• **WHAT NEEDS TO BE DONE**
Tally the lines of these entries that include "AtomicParser"; respond with only that tally.

• **RECORD EXCERPTS**

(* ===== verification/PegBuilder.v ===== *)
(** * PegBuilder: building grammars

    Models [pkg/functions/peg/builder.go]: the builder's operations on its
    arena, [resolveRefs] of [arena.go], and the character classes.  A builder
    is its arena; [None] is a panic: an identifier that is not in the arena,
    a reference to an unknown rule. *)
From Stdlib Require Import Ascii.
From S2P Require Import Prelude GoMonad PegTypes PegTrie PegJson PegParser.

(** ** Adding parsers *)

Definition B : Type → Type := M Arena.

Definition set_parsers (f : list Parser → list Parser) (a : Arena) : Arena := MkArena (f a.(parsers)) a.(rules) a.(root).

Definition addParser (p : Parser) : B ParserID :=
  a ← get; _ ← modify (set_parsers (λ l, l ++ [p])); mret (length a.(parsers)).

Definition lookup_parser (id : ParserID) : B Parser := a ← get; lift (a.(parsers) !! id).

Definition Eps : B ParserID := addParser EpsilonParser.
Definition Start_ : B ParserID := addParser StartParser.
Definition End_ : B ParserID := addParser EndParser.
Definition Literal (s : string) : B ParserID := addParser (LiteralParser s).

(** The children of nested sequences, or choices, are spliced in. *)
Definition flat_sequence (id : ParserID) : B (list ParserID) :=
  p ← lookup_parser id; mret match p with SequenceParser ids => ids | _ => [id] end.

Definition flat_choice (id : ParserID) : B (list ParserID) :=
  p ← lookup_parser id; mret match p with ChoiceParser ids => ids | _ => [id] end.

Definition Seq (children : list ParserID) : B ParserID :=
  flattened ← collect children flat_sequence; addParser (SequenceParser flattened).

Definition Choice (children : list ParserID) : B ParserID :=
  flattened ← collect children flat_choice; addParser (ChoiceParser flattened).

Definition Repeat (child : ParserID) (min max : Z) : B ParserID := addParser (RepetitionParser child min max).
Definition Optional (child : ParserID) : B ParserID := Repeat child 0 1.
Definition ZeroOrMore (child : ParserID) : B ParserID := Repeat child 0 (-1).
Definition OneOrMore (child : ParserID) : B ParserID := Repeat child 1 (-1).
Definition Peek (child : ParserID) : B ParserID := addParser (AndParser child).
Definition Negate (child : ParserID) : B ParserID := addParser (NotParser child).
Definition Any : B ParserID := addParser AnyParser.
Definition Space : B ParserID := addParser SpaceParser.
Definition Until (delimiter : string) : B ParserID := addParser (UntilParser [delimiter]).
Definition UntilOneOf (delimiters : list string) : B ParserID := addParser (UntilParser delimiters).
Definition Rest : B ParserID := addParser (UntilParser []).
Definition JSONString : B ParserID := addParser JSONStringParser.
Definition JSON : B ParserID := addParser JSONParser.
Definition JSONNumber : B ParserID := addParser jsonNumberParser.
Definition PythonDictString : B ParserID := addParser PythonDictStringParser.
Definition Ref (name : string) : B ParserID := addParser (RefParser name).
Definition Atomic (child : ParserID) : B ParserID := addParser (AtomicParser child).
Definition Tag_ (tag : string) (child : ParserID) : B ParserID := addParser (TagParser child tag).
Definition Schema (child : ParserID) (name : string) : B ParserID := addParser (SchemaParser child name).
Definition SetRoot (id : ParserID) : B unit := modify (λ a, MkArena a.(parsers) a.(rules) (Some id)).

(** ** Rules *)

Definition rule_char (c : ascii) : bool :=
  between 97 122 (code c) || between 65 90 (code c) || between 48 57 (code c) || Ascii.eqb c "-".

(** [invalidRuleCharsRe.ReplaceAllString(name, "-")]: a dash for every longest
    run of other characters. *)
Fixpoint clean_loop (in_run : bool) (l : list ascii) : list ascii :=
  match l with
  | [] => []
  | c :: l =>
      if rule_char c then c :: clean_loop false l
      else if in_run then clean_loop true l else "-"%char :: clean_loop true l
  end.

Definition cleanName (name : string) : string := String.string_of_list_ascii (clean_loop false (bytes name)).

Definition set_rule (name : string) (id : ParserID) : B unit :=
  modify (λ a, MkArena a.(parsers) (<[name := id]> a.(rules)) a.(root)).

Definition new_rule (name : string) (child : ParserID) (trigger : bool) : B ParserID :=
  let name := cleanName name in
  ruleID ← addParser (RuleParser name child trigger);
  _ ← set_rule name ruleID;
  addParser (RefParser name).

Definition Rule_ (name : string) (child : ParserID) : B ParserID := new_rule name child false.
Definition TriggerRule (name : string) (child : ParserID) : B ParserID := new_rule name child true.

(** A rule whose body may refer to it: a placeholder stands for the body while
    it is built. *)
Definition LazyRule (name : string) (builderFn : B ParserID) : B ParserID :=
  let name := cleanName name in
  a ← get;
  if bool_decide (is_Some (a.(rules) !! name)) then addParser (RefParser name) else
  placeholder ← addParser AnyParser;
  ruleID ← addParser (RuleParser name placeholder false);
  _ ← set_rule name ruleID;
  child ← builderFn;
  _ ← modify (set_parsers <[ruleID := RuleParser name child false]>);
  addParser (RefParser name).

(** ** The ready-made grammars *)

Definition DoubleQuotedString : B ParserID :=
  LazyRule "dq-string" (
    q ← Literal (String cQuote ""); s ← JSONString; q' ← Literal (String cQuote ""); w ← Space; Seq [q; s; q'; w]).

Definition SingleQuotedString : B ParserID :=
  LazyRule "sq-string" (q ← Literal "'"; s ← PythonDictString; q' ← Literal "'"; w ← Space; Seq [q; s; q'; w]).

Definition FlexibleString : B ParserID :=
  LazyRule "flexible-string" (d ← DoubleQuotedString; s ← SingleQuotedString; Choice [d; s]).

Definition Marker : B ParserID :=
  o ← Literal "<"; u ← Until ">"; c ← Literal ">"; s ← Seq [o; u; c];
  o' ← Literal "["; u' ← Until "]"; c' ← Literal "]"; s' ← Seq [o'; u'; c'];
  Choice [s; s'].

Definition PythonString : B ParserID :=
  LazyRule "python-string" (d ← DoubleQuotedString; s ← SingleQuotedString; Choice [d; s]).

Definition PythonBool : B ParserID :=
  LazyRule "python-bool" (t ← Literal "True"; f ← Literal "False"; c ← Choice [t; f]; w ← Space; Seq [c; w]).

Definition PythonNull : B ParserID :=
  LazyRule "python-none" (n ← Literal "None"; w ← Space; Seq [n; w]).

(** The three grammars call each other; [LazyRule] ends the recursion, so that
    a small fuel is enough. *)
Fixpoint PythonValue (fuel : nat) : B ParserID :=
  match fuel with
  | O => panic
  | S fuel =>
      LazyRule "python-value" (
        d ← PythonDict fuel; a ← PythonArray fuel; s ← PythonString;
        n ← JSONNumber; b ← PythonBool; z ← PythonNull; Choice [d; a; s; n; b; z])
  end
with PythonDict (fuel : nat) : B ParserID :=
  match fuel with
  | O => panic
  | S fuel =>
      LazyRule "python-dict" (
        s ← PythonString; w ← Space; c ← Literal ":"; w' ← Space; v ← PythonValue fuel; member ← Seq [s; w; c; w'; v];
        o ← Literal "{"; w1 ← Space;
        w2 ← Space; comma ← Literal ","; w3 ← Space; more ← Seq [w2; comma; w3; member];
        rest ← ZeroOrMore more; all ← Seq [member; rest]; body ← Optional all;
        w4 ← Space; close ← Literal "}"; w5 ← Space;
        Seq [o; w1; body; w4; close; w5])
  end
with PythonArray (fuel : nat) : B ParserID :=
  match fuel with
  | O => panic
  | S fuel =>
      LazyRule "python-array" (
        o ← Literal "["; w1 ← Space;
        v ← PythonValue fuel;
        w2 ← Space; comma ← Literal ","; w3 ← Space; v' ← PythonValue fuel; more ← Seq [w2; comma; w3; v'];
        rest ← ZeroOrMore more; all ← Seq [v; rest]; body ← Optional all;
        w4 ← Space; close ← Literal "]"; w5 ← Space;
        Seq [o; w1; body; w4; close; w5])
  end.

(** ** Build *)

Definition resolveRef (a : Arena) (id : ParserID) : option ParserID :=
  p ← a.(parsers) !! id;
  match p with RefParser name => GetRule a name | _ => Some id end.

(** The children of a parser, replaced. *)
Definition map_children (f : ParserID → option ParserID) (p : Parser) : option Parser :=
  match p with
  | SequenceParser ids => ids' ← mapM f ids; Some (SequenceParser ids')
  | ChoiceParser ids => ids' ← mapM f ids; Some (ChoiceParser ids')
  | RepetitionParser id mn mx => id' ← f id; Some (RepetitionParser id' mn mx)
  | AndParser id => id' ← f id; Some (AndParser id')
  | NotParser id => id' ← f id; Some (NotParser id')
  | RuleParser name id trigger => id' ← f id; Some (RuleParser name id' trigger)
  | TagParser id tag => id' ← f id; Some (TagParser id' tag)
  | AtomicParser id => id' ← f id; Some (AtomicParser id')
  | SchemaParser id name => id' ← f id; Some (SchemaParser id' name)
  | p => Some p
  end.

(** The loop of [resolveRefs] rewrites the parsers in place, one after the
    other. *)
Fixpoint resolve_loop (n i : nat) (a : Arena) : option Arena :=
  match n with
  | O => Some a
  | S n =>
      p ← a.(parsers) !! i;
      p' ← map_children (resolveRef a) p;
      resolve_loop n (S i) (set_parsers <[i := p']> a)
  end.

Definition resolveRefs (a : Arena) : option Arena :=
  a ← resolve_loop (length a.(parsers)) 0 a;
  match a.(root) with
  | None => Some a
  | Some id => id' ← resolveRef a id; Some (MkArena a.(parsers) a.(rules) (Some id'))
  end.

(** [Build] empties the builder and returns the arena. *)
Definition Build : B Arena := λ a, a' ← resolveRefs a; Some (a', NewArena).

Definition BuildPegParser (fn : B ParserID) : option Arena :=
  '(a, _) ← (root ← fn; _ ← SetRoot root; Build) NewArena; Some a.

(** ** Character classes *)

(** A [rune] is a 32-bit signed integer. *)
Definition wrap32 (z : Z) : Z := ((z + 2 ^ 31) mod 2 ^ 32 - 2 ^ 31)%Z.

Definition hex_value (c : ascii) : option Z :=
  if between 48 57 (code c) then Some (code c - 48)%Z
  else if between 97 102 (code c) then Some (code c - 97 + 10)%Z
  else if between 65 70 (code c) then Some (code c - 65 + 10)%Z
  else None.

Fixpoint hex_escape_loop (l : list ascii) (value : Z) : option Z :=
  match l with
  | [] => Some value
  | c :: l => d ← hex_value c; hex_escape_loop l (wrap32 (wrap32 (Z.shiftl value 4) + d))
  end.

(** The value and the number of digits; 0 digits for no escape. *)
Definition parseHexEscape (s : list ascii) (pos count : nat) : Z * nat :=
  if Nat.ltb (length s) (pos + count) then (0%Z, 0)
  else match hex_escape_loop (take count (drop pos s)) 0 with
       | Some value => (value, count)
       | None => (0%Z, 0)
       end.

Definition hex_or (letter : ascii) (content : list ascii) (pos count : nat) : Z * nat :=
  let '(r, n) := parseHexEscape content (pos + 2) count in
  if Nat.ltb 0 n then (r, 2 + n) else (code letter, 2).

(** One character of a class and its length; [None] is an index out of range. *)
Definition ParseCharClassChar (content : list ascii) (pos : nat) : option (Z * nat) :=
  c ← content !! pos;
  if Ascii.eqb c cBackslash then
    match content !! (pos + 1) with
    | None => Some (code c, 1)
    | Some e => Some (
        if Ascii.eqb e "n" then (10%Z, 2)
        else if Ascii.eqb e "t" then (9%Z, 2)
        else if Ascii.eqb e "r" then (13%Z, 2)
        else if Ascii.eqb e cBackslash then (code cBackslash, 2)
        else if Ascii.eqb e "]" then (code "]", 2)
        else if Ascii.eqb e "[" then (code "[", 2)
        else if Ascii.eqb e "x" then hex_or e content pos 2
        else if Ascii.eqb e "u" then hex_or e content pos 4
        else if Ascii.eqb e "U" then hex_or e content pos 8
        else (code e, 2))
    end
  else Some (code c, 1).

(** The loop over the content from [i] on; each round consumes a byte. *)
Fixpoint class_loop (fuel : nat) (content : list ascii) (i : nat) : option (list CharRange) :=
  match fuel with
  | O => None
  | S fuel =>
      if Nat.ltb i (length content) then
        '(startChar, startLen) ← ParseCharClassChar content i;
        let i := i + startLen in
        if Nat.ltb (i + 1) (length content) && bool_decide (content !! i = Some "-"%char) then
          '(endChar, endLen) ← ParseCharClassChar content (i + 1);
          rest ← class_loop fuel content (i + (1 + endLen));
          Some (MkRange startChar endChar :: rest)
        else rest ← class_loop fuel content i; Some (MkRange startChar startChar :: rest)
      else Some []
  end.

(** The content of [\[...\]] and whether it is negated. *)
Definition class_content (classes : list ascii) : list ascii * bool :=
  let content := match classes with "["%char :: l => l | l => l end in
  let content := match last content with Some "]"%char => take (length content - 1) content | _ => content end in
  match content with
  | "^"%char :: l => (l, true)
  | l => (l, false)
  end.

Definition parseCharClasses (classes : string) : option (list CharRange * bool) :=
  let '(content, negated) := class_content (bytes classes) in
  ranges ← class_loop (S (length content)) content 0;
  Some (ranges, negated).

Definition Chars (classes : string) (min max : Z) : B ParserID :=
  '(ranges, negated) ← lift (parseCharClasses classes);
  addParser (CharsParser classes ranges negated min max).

• **TASK ANSWER**
2